# Is Klein's inequality due to Klein?

You may be familiar with "Klein's inequality"; one form of it is $$-\operatorname{tr}(\rho \log \sigma) + \operatorname{tr}(\rho \log \rho) \ge 0,$$ stating that relative entropy is nonnegative (where $$\rho$$ and $$\sigma$$ are density matrices). There are various other versions of it - some which are equivalent, and some which go by the same name but are inequivalent / more general. A rather general one is $$\operatorname{tr}(f(A)-f(B)-(A-B)f'(B)) \ge 0$$ ($$f$$ convex, such as $$f(t) = t \log t$$), which is what https://en.wikipedia.org/wiki/Trace_inequality calls Klein's inequality. I'm curious about the origins of the Klein inequality (or perhaps I should say, inequalities, plural).

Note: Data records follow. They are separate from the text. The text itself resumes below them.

(** A fresh executor with the given tasks, all at the priority [Normal]. *)
Record spawned (ex : exec) (ids : list Z) (ts : gmap Z (Task KTask)) : Prop := {
  sp_items : q_items (task_queues ex Normal) = ids;
  sp_cap : q_cap (task_queues ex Normal) = QUEUE_CAPACITY;
  sp_cache : waker_cache ex = ∅;
  sp_tasks : tasks ex = ts;
}.

Lemma spawned_new : spawned Executor_new [] ∅.
Proof.
  destruct (q_new_items (Q:=Q) Z QUEUE_CAPACITY ltac:(unfold QUEUE_CAPACITY; lia)) as [H1 H2]. by split.
Qed.

Lemma spawned_spawn ex ids ts id f :
  spawned ex ids ts -> ts !! id = None -> (length ids < QUEUE_CAPACITY)%nat ->
  spawned (Executor_spawn ex (Task_mk id Normal f)).2 (ids ++ [id]) (<[id := Task_mk id Normal f]> ts).
Proof.
  intros [Hi Hc Hw Ht] Hid Hlen. unfold Executor_spawn. simpl. rewrite Ht, Hid.
  destruct (q_push_room Z (task_queues ex Normal) id) as [H1 H2]; [by rewrite Hi, Hc|].
  pose proof (q_push_cap Z (task_queues ex Normal) id) as H3.
  destruct (q_push (task_queues ex Normal) id) as [r q]. simpl in H1, H2, H3. subst r.
  split; simpl; rewrite ?fn_lookup_insert; [by rewrite H2, Hi|by rewrite H3|done|done].
Qed.

Lemma boot_serving : serving (spawn_tasks [NetTask; DhcpTask; TerminalTask false] Executor_new 0).1 false.
Proof.
  assert (Hs : spawned (spawn_tasks [NetTask; DhcpTask; TerminalTask false] Executor_new 0).1 ([0; 1] ++ [2]) (boot_tasks false)).
  { change (spawned ((Executor_spawn (Executor_spawn (Executor_spawn Executor_new (Task_mk 0 Normal NetTask)).2
      (Task_mk 1 Normal DhcpTask)).2 (Task_mk 2 Normal (TerminalTask false))).2) ([0; 1] ++ [2]) (boot_tasks false)).
    apply spawned_spawn; [|done|unfold QUEUE_CAPACITY; simpl; lia]. change [0; 1] with ([0] ++ [1]).
    apply spawned_spawn; [|done|unfold QUEUE_CAPACITY; simpl; lia]. change [0] with ([] ++ [0]).
    apply spawned_spawn; [apply spawned_new|done|unfold QUEUE_CAPACITY; simpl; lia]. }
  destruct Hs as [Hi _ Hw Ht]. split; [done|done|]. intros id wk. by rewrite Hw.
Qed.

(** ** [kernel_main] *)

Section boot.
Context {MP D T G : Type} `{MI : Mapper MP} `{PH : PciHost D} `{ID : Idt T} `{GD : Gdt G}.
Implicit Types b : BootInfo (M:=M) (MP:=MP) (D:=D) (T:=T) (G:=G).

(** The network device boot finds. *)
Definition boot_device b : NetworkDevice M := (NetworkDevice_probe (bi_mmio b) (bi_boxes b) (bi_offset b) (bi_pci b)).1.

(** The boot loader's addresses are valid and there is memory for the heap. *)
Definition bootable b : Prop :=
  canonical (bi_offset b) = true /\ canonical (bi_offset b + bi_cr3 b) = true /\
  canonical (bi_stack b + STACK_SIZE) = true /\
  exists mp', (init_heap (bi_page_table b (bi_offset b + bi_cr3 b) (bi_offset b))
                 (BootInfoFrameAllocator_init (bi_memory_map b))).1 = Ok mp'.

Context (b : BootInfo (M:=M) (MP:=MP) (D:=D) (T:=T) (G:=G)) (counters : Z * Z).
Abbreviation device := (boot_device b).

(** Boot succeeds on a bootable machine. *)
Lemma kernel_main_spec :
  bootable b ->
  exists registers init (ex : exec) k,
    kernel_main (Ev:=Ev) b counters 0 = Return (registers, init, ex, k) /\
    serving ex false /\ quiescent (RamFs_add_file RamFs_new "hello.wasm" WASM_MAGIC) k /\
    kn_console k = boot_log device /\ kn_tick k = 0.
Proof.
  intros (Ho & Hc & Hst & mp' & Hh). unfold kernel_main, init_mapper, active_level_4_table, kernel_init, gdt_init, GDT, TSS,
    boot_device, virt_add, virt_new. pose proof boot_serving as Hsp. rewrite Hst. cbn [outcome_bind].
  destruct (gdt_add _ KernelCodeSegment) as [cs g1]. cbn [outcome_bind]. destruct (gdt_add g1 _) as [ts g2].
  cbn [outcome_bind init_idt]. rewrite Ho. cbn [outcome_bind]. rewrite Hc. cbn [outcome_bind].
  destruct (init_heap _ _) as [[mp|e] fa]; [|done]. destruct (run_all_returns counters) as [c ->]. cbn [outcome_bind].
  destruct (NetworkDevice_probe _ _ _ _) as [dev d']. simpl fst.
  unfold DhcpClient_start. destruct (add_dhcp_is_add (ns_sockets (NetworkStack_new dev CfgDhcp))) as (x & Hx & Ha).
  destruct (add_dhcp_socket _) as [h so]. destruct (spawn_tasks _ _ _) as [ex n]. eexists _, _, _, _. split; [done|].
  split; [exact Hsp|]. split; [|done]. split; simpl; try done; [apply iface_new_addrs|].
  eapply (icmp_unbound_add (NetworkStack_new dev CfgDhcp) x h).
  - intros h' bound. unfold view_of. simpl. by rewrite sockets_new_empty.
  - unfold add_socket. by rewrite <- Ha.
  - left. by rewrite Hx.
Qed.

I see Nielsen and Chuang, for example, cite a paper, O. Klein, Zur quantenmechanischen Begründung des zweiten Hauptsatzes der Wärmelehre, Zeitschrift für Physik A 72 (1931), 767 – 775. However - and maybe I'm just bad at reading German or the notation - I don't think I actually recognize "Klein's inequality" in there.

Did Oskar Klein prove what's now called Klein's inequality? Or if he didn't, then who did, and when?

This lemma, together with its proof, was communicated to one of us (D.W.R.) by Professor R.Jost, who attributed it to O. Klein. If $$\mathrm{Tr}[A] = \mathrm{Tr}[B]=1$$, this lemma is a particular case of Theorem 1 of H. Umegaki, Kodai Math. Sem. Rep. 14, 59 (1962).